Arévalo accuses Porras and judge of undermining democracy in Guatemala

Guatemalan President Bernardo Arévalo denounced a new attempt at a “coup” orchestrated by the Attorney General’s Office. He also requested an extraordinary session at the Organization of American States (OAS) to address the country’s ongoing political crisis.

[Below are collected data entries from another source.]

(** * Shibalik_drone.py: telemetry decoder, crash check and control loop

    A shallow embedding of [parse_telemetry], [check_crash] and the body of
    [drone_control] of [src/Shibalik_Roy/Shibalik_drone.py].

    Modelling choices, all of them visible in the definitions below:
    - a Python [float] is a [double]: a finite value, an infinity or nan.  A
      finite value is held as the rational it denotes, and a finite result
      is held exactly: the rounding of binary64 is not modelled.  Overflow
      is: a result at or beyond the overflow threshold of binary64 is an
      infinity, [**] then raises OverflowError and [int] of an infinity does
      too.  The properties below are stated so that they do not depend on
      how a finite result is rounded;
    - a Python [str] is a [string] over the 8-bit [ascii] alphabet; the
      classes [\d] and [\w] are the ASCII ones;
    - an exception is a value of [result]: [Raise e] is an uncaught [e];
    - the dictionary returned by [parse_telemetry] always has the same seven
      keys, so it is a record; its ['gyro'] entry is a list of any length,
      as in the source. *)

From Stdlib Require Import ZArith QArith Qabs Qround Qreals Reals.
From Stdlib Require Import Lia Psatz List String Ascii Bool.
Import ListNotations.

Open Scope Q_scope.

(** ** Python values *)

Module Py.

(** The exceptions the modelled code can raise. *)
Inductive exn : Type :=
| ValueError
| IndexError
| OverflowError.

Inductive result (A : Type) : Type :=
| Ok (a : A)
| Raise (e : exn).
Arguments Ok {A} a.
Arguments Raise {A} e.

Definition bind {A B : Type} (c : result A) (k : A -> result B) : result B :=
  match c with
  | Ok a => k a
  | Raise e => Raise e
  end.

(** [list(map(f, l))] for an [f] that may raise: the first exception wins. *)
Fixpoint map_result {A B : Type} (f : A -> result B) (l : list A)
  : result (list B) :=
  match l with
  | [] => Ok []
  | a :: l' =>
      bind (f a) (fun b => bind (map_result f l') (fun bs => Ok (b :: bs)))
  end.

(** Strict comparison of two rationals. *)
Definition Qltb (a b : Q) : bool := negb (Qle_bool b a).

(** A float. *)
Inductive double : Type :=
| Fin (q : Q)
| PInf
| NInf
| NaN.

(** Where binary64 overflows: the middle between its largest finite value
    and 2^1024.  A result of this magnitude or more is an infinity. *)
Definition overflow_threshold : Q := inject_Z (2 ^ 1024 - 2 ^ 970).
Lemma head_absolute name head tail :
  makedirs_head_tail name = (head, tail) ->
  nonempty head = true -> nonempty tail = true ->
  startswith_sep name = true -> startswith_sep head = true.
Proof.
  intros E Hh Ht Hn.
  destruct (makedirs_head_tail_cases _ _ _ E Hh Ht) as [Hall | [x Hx]].
  - destruct head as [|a head]; [done |]. simpl in *.
    by apply andb_true_iff in Hall as [Ha _].
  - by rewrite Hx, startswith_sep_app in Hn.
Qed.

Lemma cwd_free_makedirs_rec d name ok :
  startswith_sep name = true -> cwd_free (makedirs_rec d name ok).
Proof.
  revert name. induction d as [|d IH]; intros name Hn; [apply cwd_free_raise |].
  simpl. destruct (makedirs_head_tail name) as [head tail] eqn:E.
  destruct (nonempty head && nonempty tail) eqn:C;
    [| by apply cwd_free_mkdir_exist_ok].
  apply andb_true_iff in C as [Ch Ct].
  pose proof (head_absolute _ _ _ E Ch Ct Hn) as Hhead.
  apply cwd_free_bind; [by apply cwd_free_path_exists |].
  intros ex. destruct (negb ex); [| by apply cwd_free_mkdir_exist_ok].
  apply cwd_free_bind.
  - apply cwd_free_try_except; [by apply IH |]. intros e. apply cwd_free_ret.
  - intros _. destruct (bool_decide (tail = "."));
      [apply cwd_free_ret | by apply cwd_free_mkdir_exist_ok].
Qed.

Lemma cwd_free_with_open_w {A} p (body : list string -> M A) :
  startswith_sep p = true -> (forall f, cwd_free (body f)) ->
  cwd_free (with_open_w p body).
Proof.
  intros H Hb s c. unfold with_open_w, py_open_w.
  rewrite (resolve_absolute _ _ _ H). simpl.
  destruct (resolve s p) as [q|e]; [| done].
  destruct (node_at (fs s) q) as [[|x]|]; [done | |];
    change (set_fs (set_cwd s c) (<[q := File ""]> (fs s)))
      with (set_cwd (set_fs s (<[q := File ""]> (fs s))) c);
    rewrite Hb; by destruct (body q _).
Qed.

Lemma cwd_free_write_and_report wd :
  startswith_sep wd = true -> cwd_free (write_and_report wd).
Proof.
  intros H. unfold write_and_report.
  assert (startswith_sep (path_join wd "mnemonic.txt") = true) as Hj.
  { unfold path_join. simpl. destruct (_ || _);
      by rewrite startswith_sep_app by (by destruct wd). }
  apply cwd_free_bind.
  - apply cwd_free_with_open_w; [done |]. intros f. apply cwd_free_file_write.
  - intros _. apply cwd_free_bind; intros; apply cwd_free_print.
Qed.

Lemma wallet_dir_absolute s home :
  userhome s "" = Some home -> startswith_sep home = true ->
  startswith_sep (wallet_dir s) = true.
Proof.
  intros Hh Ha. rewrite (wallet_dir_home _ _ Hh).
  destruct (nonempty (rstrip_sep home)) eqn:Hne.
  - by rewrite startswith_sep_app, startswith_sep_rstrip.
  - by rewrite (nonempty_false _ Hne).
Qed.

(** With an absolute home directory a run does not depend on the working
    directory it is started from: the same result, the same file system
    and the same output. *)
Theorem main_cwd_independent s c home :
  userhome s "" = Some home -> startswith_sep home = true ->
  fst (main (set_cwd s c)) = fst (main s) /\
  fs (snd (main (set_cwd s c))) = fs (snd (main s)) /\
  stdout (snd (main (set_cwd s c))) = stdout (snd (main s)).
Proof.
  intros Hh Ha. pose proof (wallet_dir_absolute _ _ Hh Ha) as Hw.
  assert (main (set_cwd s c) = (let (r, s') := main s in (r, set_cwd s' c))) as H.
  { rewrite !main_steps.
    change (wallet_dir (set_cwd s c)) with (wallet_dir s).
    change (started (set_cwd s c)) with (set_cwd (started s) c).
    apply cwd_free_bind; [by apply cwd_free_makedirs_rec |].
    intros _. by apply cwd_free_write_and_report. }
  rewrite H. by destruct (main s).
Qed.

Lemma main_cwd_independent_witness :
  fs (snd (main (set_cwd st_clean ["tmp"; "elsewhere"]))) = fs (snd (main st_clean)).
Proof.
  apply (main_cwd_independent st_clean ["tmp"; "elsewhere"] "/tmp/fakehome");
    reflexivity.
Defined.

End absolute_home.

The president has been at odds with Attorney General Consuelo Porras, who has been sanctioned by the United States and the European Union for being “corrupt” and “anti-democratic.” Since 2023, Arévalo has accused Porras of launching investigations against his party, Semilla, and the 2023 elections as part of a scheme to prevent his inauguration in January 2024.

From the presidential office, Arévalo has said he continues to “resist” the “coup plotters,” but tensions escalated last Friday when Judge Fredy Orellana, at the request of the Attorney General’s Office, ordered the electoral court to annul the Semilla party’s promoter group. Arévalo interpreted this as an attempt to revoke the positions won by the party.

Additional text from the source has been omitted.